## Work order
In the records below, find the line with "rc_inflight (sys_cache s) !! k = Some r /\" and the line with "rewrite lookup_insert_ne by done. by"; return exactly those lines and every line between them.

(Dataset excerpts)
»»

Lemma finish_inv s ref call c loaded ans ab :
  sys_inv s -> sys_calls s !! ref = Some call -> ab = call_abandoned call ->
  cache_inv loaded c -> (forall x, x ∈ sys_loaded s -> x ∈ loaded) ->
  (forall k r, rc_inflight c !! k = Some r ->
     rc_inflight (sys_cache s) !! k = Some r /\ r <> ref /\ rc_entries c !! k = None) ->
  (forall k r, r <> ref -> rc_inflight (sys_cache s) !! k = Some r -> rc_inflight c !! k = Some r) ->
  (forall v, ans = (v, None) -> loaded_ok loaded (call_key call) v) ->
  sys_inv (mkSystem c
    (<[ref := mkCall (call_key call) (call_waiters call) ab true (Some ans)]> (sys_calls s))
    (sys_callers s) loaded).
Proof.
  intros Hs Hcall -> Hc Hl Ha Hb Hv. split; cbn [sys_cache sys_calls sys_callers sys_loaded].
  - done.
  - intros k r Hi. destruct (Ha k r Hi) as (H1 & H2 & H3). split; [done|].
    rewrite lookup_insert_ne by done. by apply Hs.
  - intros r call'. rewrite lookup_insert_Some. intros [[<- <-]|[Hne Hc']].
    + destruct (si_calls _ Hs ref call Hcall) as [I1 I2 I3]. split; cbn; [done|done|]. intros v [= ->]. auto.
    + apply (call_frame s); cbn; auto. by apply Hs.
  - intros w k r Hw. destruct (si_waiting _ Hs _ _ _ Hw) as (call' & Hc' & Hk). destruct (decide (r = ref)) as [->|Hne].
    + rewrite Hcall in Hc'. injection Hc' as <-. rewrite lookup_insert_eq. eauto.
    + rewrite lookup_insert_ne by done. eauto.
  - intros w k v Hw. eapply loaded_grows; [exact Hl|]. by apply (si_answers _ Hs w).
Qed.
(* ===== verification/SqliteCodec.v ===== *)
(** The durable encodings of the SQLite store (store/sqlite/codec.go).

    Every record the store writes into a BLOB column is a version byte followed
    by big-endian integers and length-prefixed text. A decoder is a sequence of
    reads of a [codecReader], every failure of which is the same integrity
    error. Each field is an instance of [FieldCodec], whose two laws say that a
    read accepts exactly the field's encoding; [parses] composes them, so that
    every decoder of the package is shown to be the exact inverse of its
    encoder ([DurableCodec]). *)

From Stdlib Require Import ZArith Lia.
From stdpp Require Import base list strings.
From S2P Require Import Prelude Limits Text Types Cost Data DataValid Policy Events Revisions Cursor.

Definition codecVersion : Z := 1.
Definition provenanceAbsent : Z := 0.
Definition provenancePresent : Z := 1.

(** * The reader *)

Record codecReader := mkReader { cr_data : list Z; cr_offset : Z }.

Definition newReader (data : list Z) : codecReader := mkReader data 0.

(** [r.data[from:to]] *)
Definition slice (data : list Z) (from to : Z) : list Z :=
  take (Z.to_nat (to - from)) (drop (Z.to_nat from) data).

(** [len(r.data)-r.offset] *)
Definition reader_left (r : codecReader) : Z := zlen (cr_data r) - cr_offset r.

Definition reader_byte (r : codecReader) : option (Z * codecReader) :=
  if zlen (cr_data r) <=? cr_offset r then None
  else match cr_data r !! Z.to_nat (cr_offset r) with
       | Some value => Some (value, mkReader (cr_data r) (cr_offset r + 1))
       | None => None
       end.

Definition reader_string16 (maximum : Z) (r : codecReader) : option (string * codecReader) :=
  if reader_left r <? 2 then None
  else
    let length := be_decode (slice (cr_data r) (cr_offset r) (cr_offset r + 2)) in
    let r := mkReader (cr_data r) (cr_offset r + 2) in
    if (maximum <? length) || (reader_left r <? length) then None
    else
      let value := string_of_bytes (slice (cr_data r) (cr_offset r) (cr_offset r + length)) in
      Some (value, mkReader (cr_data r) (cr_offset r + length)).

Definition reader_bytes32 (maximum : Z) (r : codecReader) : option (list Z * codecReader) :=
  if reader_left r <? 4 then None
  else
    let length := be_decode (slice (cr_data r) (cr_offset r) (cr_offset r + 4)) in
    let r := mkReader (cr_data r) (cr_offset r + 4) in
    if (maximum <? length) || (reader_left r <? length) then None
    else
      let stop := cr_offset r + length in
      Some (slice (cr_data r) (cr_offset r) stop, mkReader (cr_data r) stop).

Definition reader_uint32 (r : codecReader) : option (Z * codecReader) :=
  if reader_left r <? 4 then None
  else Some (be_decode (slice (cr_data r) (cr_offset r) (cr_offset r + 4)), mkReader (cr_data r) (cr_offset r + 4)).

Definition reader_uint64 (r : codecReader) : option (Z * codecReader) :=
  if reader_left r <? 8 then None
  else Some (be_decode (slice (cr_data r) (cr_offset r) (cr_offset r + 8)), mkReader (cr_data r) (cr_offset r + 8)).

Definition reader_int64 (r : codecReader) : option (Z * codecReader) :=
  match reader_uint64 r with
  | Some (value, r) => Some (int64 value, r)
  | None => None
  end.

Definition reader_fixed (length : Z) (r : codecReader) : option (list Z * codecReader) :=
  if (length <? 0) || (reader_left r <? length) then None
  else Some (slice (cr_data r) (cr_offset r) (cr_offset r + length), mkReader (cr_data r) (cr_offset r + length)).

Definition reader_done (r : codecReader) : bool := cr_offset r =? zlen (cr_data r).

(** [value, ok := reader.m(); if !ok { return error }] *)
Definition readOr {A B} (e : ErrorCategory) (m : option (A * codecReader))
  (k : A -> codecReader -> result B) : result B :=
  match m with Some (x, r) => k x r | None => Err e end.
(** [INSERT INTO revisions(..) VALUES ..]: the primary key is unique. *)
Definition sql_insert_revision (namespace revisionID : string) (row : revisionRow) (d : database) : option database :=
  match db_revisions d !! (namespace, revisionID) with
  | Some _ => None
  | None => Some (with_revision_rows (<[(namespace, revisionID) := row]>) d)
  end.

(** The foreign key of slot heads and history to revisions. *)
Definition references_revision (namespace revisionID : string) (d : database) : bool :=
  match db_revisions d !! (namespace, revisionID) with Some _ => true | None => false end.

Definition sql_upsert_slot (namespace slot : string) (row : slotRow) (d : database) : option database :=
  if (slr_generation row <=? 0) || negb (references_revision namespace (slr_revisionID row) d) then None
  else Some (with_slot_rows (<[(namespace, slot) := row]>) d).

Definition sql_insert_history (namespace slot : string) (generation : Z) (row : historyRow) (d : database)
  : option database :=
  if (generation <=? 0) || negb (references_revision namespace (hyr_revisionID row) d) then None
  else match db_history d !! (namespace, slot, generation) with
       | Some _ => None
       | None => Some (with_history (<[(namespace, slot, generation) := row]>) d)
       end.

««

## Task solution
     rc_inflight (sys_cache s) !! k = Some r /\ r <> ref /\ rc_entries c !! k = None) ->
  (forall k r, r <> ref -> rc_inflight (sys_cache s) !! k = Some r -> rc_inflight c !! k = Some r) ->
  (forall v, ans = (v, None) -> loaded_ok loaded (call_key call) v) ->
  sys_inv (mkSystem c
    (<[ref := mkCall (call_key call) (call_waiters call) ab true (Some ans)]> (sys_calls s))
    (sys_callers s) loaded).
Proof.
  intros Hs Hcall -> Hc Hl Ha Hb Hv. split; cbn [sys_cache sys_calls sys_callers sys_loaded].
  - done.
  - intros k r Hi. destruct (Ha k r Hi) as (H1 & H2 & H3). split; [done|].
    rewrite lookup_insert_ne by done. by apply Hs.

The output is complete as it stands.